I downloaded a few albums this weekend. Im not into buying CDs anymore, and being a member of the Mac cult, the iTunes store is my favorite place to get tunes. Here is what I listened to this weekend:
Bryan Ferry has covered Bob Dylan songs throughout his solo career (e.g. A Hard Rains a-Gonna Fall and Its All Over Now Baby Blue), but never has he done an entire album of Dylan. The title refers less to his style of music than the material performed, but Dylanesque is different from slick productions (Boys and Girls, Taxi), overworked masterpieces (Mamouna), and even eclectic returns to form (Frantic). Vocally, Ferry treats Dylan with his own familiar style instead of copying Dylans, and the music, while low key, is Ferry at his most spontaneous. Just Like Tom Thumbs Blues and All Along The Watchtower evoke Ferrys solo work from the 1970s, while he avoids the typical rock and roll temptations in doing Knockin On Heavens Door and transports the listener. Dylanesque is very fresh mainly because Ferry loves the songs. Definitely worth a second and a third listen.
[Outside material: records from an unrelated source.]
Lemma session_execute_unsafe lf c s w :
  driver_codes_ok -> safeToFailoverWrite (session_execute lf c s w).1.1 = false.
Proof.
  intros D. unfold session_execute, bind at 1. pose proof (runPreparedExec_unsafe lf c s w D) as P.
  destruct (sm_params s).
  - destruct (runPreparedExec lf c s w) as [r w1]. unfold bind. by destruct (st_connectionBroken r.1).
  - pose proof (send_result lf c s (env (driver_execute c s)) w) as Q. rewrite env_result in Q.
    destruct (send _ _ _ _ w) as [r w1]. cbn [fst] in Q. subst r. unfold bind.
    destruct D as [D _].
    match goal with |- context [if st_connectionBroken ?x then _ else _] => destruct (st_connectionBroken x) end;
      apply D.
Qed.

(** An attempt that may be repeated elsewhere has sent nothing. *)
Lemma attempt_execute_safe lf s w :
  driver_codes_ok -> safeToFailoverWrite (attempt_execute lf s w).1.1 = true ->
  nsent (attempt_execute lf s w).2 = nsent w.
Proof.
  intros D. unfold attempt_execute, bind. pose proof (borrow_silent lf w) as Hb.
  destruct (borrowSession lf w) as [[st [c|]] w1]; cbn [fst snd ret] in *; [|done].
  pose proof (session_execute_unsafe lf c s w1 D) as U.
  destruct (session_execute lf c s w1) as [r w2]. cbn [fst] in U.
  cbn [trace upd_ds modify ret fst snd]. intros H. congruence.
Qed.

Lemma execute_once lf s a w :
  driver_codes_ok ->
  let r := execute_loop lf s 1 a w in
  (safeToFailoverWrite r.1.1 = true -> nsent r.2 = nsent w) /\
  (st_ok r.1.1 = false -> frames_of r.2 = frames_of w).
Proof.
  intros D. cbn [execute_loop]. unfold bind.
  pose proof (before_attempt_silent lf w) as Hb. pose proof (before_attempt_keeps frames_of lf kept_frames w) as Kb.
  destruct (before_attempt lf w) as [gate w1]. cbn [fst snd] in *.
  destruct (negb (st_ok gate)); [by split|].
  pose proof (attempt_execute_safe lf s w1 D) as Ha.
  pose proof (attempt_execute_keeps frames_of lf s kept_frames w1) as Ka.
  destruct (attempt_execute lf s w1) as [r w2]. cbn [fst snd] in *.
  pose proof (after_attempt_silent lf r.1 w2) as Hc.
  pose proof (after_attempt_keeps frames_of lf r.1 kept_frames w2) as Kc.
  destruct (after_attempt lf r.1 w2) as [u w3]. cbn [fst snd] in *.
  destruct (st_ok r.1) eqn:Eo.
  - destruct (leaf_markWrite lf w3) as [u' w4]. cbn [fst snd ret]. split; [|congruence].
    intros Hs. by rewrite (ok_not_safe _ Eo) in Hs.
  - rewrite orb_true_r. cbn [fst snd ret]. split; [|congruence]. intros Hs. rewrite Hc. by rewrite Ha.
Qed.

Lemma leaf_execute_once lf s w :
  driver_codes_ok -> idempotency_of w = NonIdempotent ->
  let r := leaf_executeUngated lf s w in
  (nsent r.2 <= nsent w + 1)%nat /\
  (safeToFailoverWrite r.1.1 = true -> nsent r.2 = nsent w) /\
  (st_ok r.1.1 = false -> idempotency_of r.2 = NonIdempotent).
Proof.
  intros D Hi. pose proof (leaf_execute_sends lf s w) as B. rewrite Hi in B.
  assert (E1 : leaf_executeUngated lf s w = execute_loop lf s 1 1 w).
  { unfold leaf_executeUngated, bind, context, reads, resolveWriteAttempts.
    unfold idempotency_of in Hi. by rewrite Hi. }
  rewrite E1 in *. destruct (execute_once lf s 1 w D) as [H1 H2].
  split_and!; [exact B | exact H1|]. intros Ho. specialize (H2 Ho).
  unfold idempotency_of, frames_of in *. by rewrite H2.
Qed.

Lemma dispatch_once g s targets w st0 :
  driver_codes_ok -> idempotency_of w = NonIdempotent ->
  (nsent (dispatch_loop g (fun t => leaf_executeUngated t s) targets st0 w).2 <= nsent w + 1)%nat.
Proof.
  intros D. revert w st0. induction targets as [|t rest IH]; intros w st0 Hi; [simpl; lia|].
  cbn [dispatch_loop]. unfold bind at 1.
  destruct (leaf_execute_once t s w D Hi) as (H1 & H2 & H3).
  destruct (leaf_executeUngated t s w) as [r w1]. cbn [fst snd] in *.
  destruct (st_ok r.1) eqn:Eo.
  - unfold bind. pose proof (group_markWrite_silent g w1) as Hg.
    destruct (group_markWrite g w1) as [u w2]. cbn [snd ret] in *. lia.
  - destruct (safeToFailoverWrite r.1) eqn:Es; cbn [negb]; [|done].
    rewrite <- (H2 eq_refl). apply IH. by apply H3.
Qed.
A Beastie Boys album without the rap. Its hard to imagine, but they pull this one off. To The 5 Boroughs was their love letter to New York, serving up affectionate addresses, pointed satire, and post-9/11 anger with old school hip hop. Here, in The Mix-Up, they forsake odd lyrics and samples, and just jam (an approach done a decade ago with Ill Communication) and they are excellent musicians. No hip hop here, just the Beastie Boys doing their take on music they enjoy very much such as jazz, blues, and bossa nova. Overall, very groovy.
Ive been a longtime fan of Paul Wellers music in its various incarnations: The Jam, The Style Council, and his solo stuff. Ive had Confessions of a Pop Group on LP and CD and now I have a nice digital version of it thanks to some of the Style Councils catalogue being released on iTunes. The artsy, pretentious answer to Wham! in the 1980s, the Style Council predated stylish acts such as the Pet Shop Boys, Saint Etienne, and the Brand New Heavies (Paul Weller plugged them once in a radio interview and thats how I got into them). Like a previous album Our Favourite Shop, Confessions shares the Marxist politics and the blue-eyed soul, R&B groove, but is less pop accessible. Weller and company attempt more sophisticated ballads, funkier grooves, and even 1960s style surf music. However, this is their last full length album, as their post-Confessions Promised Land (very much house music) ultimately killed them. Confessions of A Pop Group holds up to the test of time more than some other Style Council albums, but this is not an album for the casual listener.